[pypy-dev] Automated binding generation (and maintenance)

Shaheed Haque srhaque at theiet.org
Wed Oct 11 05:29:38 EDT 2017


Hi Wim,

After reviewing your comments, I propose to check out rootcling. I
initially had some trouble using pip3 to install the newer code, but
that seems to have been resolved as of yesterday's 0.2.3 build.

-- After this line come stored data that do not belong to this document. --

Lemma execute_query_rows_hold_cells_witness :
  join_run = (Ok join_result, snd join_run) /\
  success join_result = true /\
  exists df,
    read_sql_query env_join
      (EvConnect (SQLAgent.db_path scenario_agent) (next_conn world0)
         :: EvEnter QueryExecutor :: history world0) join_query = Ok df /\
    columns join_result = df_columns df /\
    row_count join_result = df_len df /\
    forall i c,
      (i < row_count join_result)%nat ->
      (c < length (columns join_result))%nat ->
      ~ In (nth c (columns join_result) "")
           (skipn (S c) (columns join_result)) ->
      exists rec,
        nth_error (data join_result) i = Some rec /\
        dict_get (nth c (columns join_result) "") rec
        = Some (df_cell df i c).
Proof.
  split; [reflexivity|]. split; [reflexivity|].
  exact (execute_query_rows_hold_cells env_join scenario_agent join_query
           world0 join_result (snd join_run) eq_refl eq_refl).
Defined.

(** With a repeated label a record has fewer keys than the result has
    columns, and holds the cell of the last column with that label. *)
Example join_rows_keep_last_id :
  to_dict_records join_frame
  = [ [("id", VInt 2); ("nm", VInt 1)];
      [("id", VInt 12); ("nm", VInt 11)] ].
Proof. reflexivity. Qed.

(** ** More on the summary and the schema text *)

Lemma execute_query_rows_share_keys (env : Env) (self : SQLAgent.Agent)
      (sql_query : string) (w : World) (r : QueryResult) (w' : World) :
  SQLAgent.execute_query env self sql_query w = (Ok r, w') ->
  Forall (fun rec : record => keys rec = distinct_labels (columns r))
         (data r).
Proof.
  unfold SQLAgent.execute_query. run_py.
  destruct (sqlite_connect env _ _) as [e|]; simpl.
  - intros H. injection H as <- _. constructor.
  - destruct (read_sql_query env _ _) as [df|e]; simpl;
      intros H; injection H as <- _; cbn [data columns].
    + apply to_dict_records_share_keys.
    + constructor.
Qed.
(** The body of the loop of the commit. *)
Definition update_body (kw : normal_keyword) (i : nat) : M unit :=
  bs <- gets best_scale ;;
  match bs with
  | Some k =>
      m <- gets model ;;
      match nth_error m i with
      | Some p =>
          v_k <- torch_normal kw (length (data p)) ;;
          if _list_not_in_name NO_WD_PARAM_NAMES (name p)
          then add_to_data i p k v_k
          else add_to_data i p k v_k
      | None => ret tt
      end
  | None => ret tt
  end.

(** The world after a commit from seed [s]. *)
Definition committed (w : world) (s : Z) (r : nat * store) : world :=
  {| self := with_lr_scheduler (S (lr_scheduler (self w)))
               (with_model (snd r) (self w));
     torch_rng := {| rng_seed := s; rng_pos := fst r |};
     numpy_pos := numpy_pos w |}.

(** A statement that ends, normally or not, with the parameter values
    it started from. *)
Definition keeps_model {A : Type} (c : M A) : Prop :=
  forall w, model (self (snd (c w))) = model (self w).

(** The number of entries of the listed parameters, counted with
    repetition; a position that names no parameter counts for none. *)
Fixpoint listed_entries (sh : list nat) (idxs : list nat) : nat :=
  match idxs with
  | [] => 0
  | i :: rest =>
      match nth_error sh i with
      | Some n => n + listed_entries sh rest
      | None => listed_entries sh rest
      end
  end.

(** The same process with torch's global generator in another state. *)
Definition with_torch_rng (g : TorchRng) (w : world) : world :=
  {| self := self w; torch_rng := g; numpy_pos := numpy_pos w |}.

(** Torch's generator after a step started in [w]: untouched when the
    search space is empty, otherwise reset by the last trial. *)
Definition step_rng (w : world) (idxs : list nat) : TorchRng :=
  match search_space (self w) with
  | [] => torch_rng w
  | _ :: _ =>
      {| rng_seed :=
           randint_stream (numpy_pos w + length (search_space (self w)));
         rng_pos := listed_entries (shape (model (self w))) idxs |}
  end.


(** What the training loop asks of the stepping code, batch after batch:
    a step on a batch (line 379) or a commit (line 405). *)
Inductive gld_call : Type :=
| call_step (inputs : Batch)
| call_update.
Lemma modifications_sum segment segments docs :
  sum_list (map (modifications (segment :: segments)) docs)
  = (length (filter (fun d => DataLoader.modified segment d = true) docs)
     + sum_list (map (modifications segments)
                     (map (DataLoader.set_temporal_id segment) docs)))%nat.
Proof.
  induction docs as [|d docs IH]; [reflexivity|].
  change (sum_list (map (modifications (segment :: segments)) (d :: docs)))
    with (((if DataLoader.modified segment d then 1 else 0)
           + modifications segments (DataLoader.set_temporal_id segment d))
          + sum_list (map (modifications (segment :: segments)) docs))%nat.
  change (sum_list (map (modifications segments)
                      (map (DataLoader.set_temporal_id segment) (d :: docs))))
    with (modifications segments (DataLoader.set_temporal_id segment d)
          + sum_list (map (modifications segments)
                          (map (DataLoader.set_temporal_id segment) docs)))%nat.
  rewrite IH, filter_cons.
  destruct (DataLoader.modified segment d).
  - rewrite decide_True by reflexivity. cbn [length]. lia.
  - rewrite decide_False by discriminate. lia.
Qed.

Lemma update_count segments : forall docs num_updated,
  snd (fold_left DataLoader.update_segment segments (docs, num_updated))
  = num_updated + Z.of_nat (sum_list (map (modifications segments) docs)).
Proof.
  induction segments as [|segment rest IH]; intros docs num_updated.
  - simpl. replace (sum_list (map (fun _ => 0%nat) docs)) with 0%nat; [lia|].
    induction docs as [|d docs IHdocs]; [reflexivity | exact IHdocs].
  - cbn [fold_left DataLoader.update_segment]. rewrite IH, modifications_sum. lia.
Qed.

Lemma modifications_no_match segments : forall d,
  filter (fun segment => DataLoader.within segment (DataLoader.timestamp d) = true)
         segments = [] ->
  modifications segments d = 0%nat.
Proof.
  induction segments as [|segment rest IH]; intros d Hnone; [reflexivity|].
  rewrite filter_cons in Hnone. destruct (decide _) as [|Hout]; [discriminate|].
  apply not_true_is_false in Hout. simpl.
  unfold DataLoader.modified, DataLoader.set_temporal_id, DataLoader.in_segment.
  rewrite Hout. simpl. now apply IH.
Qed.

Lemma modifications_one_match segments : forall d segment,
  filter (fun segment => DataLoader.within segment (DataLoader.timestamp d) = true)
         segments = [segment] ->
  modifications segments d
  = if bool_decide (DataLoader.temporal d = Some (fst segment)) then 0%nat
    else 1%nat.
Proof.
  induction segments as [|first rest IH]; intros d segment Hone; [discriminate|].
  rewrite filter_cons in Hone. simpl.
  unfold DataLoader.modified, DataLoader.in_segment.
  destruct (decide _) as [Hin|Hout].
  - injection Hone as -> Hrest. rewrite Hin. simpl.
    rewrite modifications_no_match.
    + now destruct (bool_decide _).
    + now rewrite set_temporal_id_timestamp.
  - apply not_true_is_false in Hout. rewrite Hout. simpl.
    unfold DataLoader.set_temporal_id, DataLoader.in_segment. rewrite Hout.
    now apply IH.
Qed.

Lemma update_run self d rest :
  0 < DataLoader.temporal_granularity self ->
  let g := DataLoader.temporal_granularity self in
  let min_ts := DataLoader.min_timestamp d rest in
  let stale :=
    filter (fun x => DataLoader.temporal x
                     <> Some (bucket_start min_ts g (DataLoader.timestamp x)))
           (d :: rest) in
  DataLoader.compute_temporal_id_and_update_db self (d :: rest)
  = Ok (map (bucketed min_ts g) (d :: rest),
        Z.of_nat (length stale), Z.of_nat (length stale) =? 0).
Proof.
  intros Hg g min_ts stale.
  set (max_ts := DataLoader.max_timestamp d rest).
  assert (Hrange : min_ts <= max_ts).
  { pose proof (timestamp_in_range d rest d ltac:(left)). subst min_ts max_ts. lia. }
  destruct (stepping self min_ts (max_ts + 1) Hg ltac:(lia)) as (n & Hsegs & Hn).
  fold g in Hsegs, Hn.
  set (segments := DataLoader.consecutive _) in *.
  assert (Hone : forall x, x ∈ d :: rest -> exists segment_end,
    filter (fun segment => DataLoader.within segment (DataLoader.timestamp x) = true)
           segments
    = [(bucket_start min_ts g (DataLoader.timestamp x), segment_end)]).
  { intros x Hx%timestamp_in_range. fold min_ts max_ts in Hx.
    apply segments_exactly_one; [assumption | assumption | lia]. }
  assert (Hdocs : map (DataLoader.classify segments) (d :: rest)
                  = map (bucketed min_ts g) (d :: rest)).
  { apply map_ext_in. intros x Hx%list_elem_of_In.
    destruct (Hone x Hx) as [segment_end Hseg].
    now rewrite (classify_one_match _ _ _ Hseg). }
  assert (Hcount : sum_list (map (modifications segments) (d :: rest))
                   = length stale).
  { subst stale. clear Hdocs.
    induction (d :: rest) as [|x docs IH]; [reflexivity|].
    cbn [map sum_list]. change (sum_list_with id ?l) with (sum_list l).
    rewrite IH by (intros y Hy; apply Hone; now right).
    destruct (Hone x ltac:(left)) as [segment_end Hseg].
    rewrite (modifications_one_match _ _ _ Hseg), filter_cons. cbn [fst].
    destruct (decide (DataLoader.temporal x <> _)) as [Hne|Heq].
    - rewrite bool_decide_eq_false_2 by assumption. reflexivity.
    - rewrite bool_decide_eq_true_2; [reflexivity|].
      destruct (decide (DataLoader.temporal x
                        = Some (bucket_start min_ts g (DataLoader.timestamp x))));
        tauto. }
  unfold DataLoader.compute_temporal_id_and_update_db.
  fold min_ts max_ts. rewrite Hsegs. cbn [mbind result_bind].
  pose proof (update_all_segments segments (d :: rest) 0) as Hfst.
  pose proof (update_count segments (d :: rest) 0) as Hsnd.
  destruct (fold_left DataLoader.update_segment segments (d :: rest, 0))
    as [docs' num_updated].
  cbn [fst snd] in Hfst, Hsnd. rewrite Hfst, Hsnd, Hdocs, Hcount. reflexivity.
Qed.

I did
notice one message during the install which seems to be benign, so I
mention it here merely in passing:

  Running command /usr/bin/python3 -u -c "import setuptools,
tokenize;__file__='/tmp/pip-build-spz01kkp/cppyy-backend/setup.py';f=getattr(tokenize,
'open', open)(__file__);code=f.read().replace('\r\n',
'\n');f.close();exec(compile(code, __file__, 'exec'))" bdist_wheel -d
/tmp/tmpe2h6yls0pip-wheel- --python-tag cp36
  running bdist_wheel
  running build
  running build_ext
  error: [Errno 2] No such file or directory: 'cling-config': 'cling-config'
error
  Failed building wheel for cppyy-backend
  Running setup.py clean for cppyy-backend

I'll no doubt be back with questions :-).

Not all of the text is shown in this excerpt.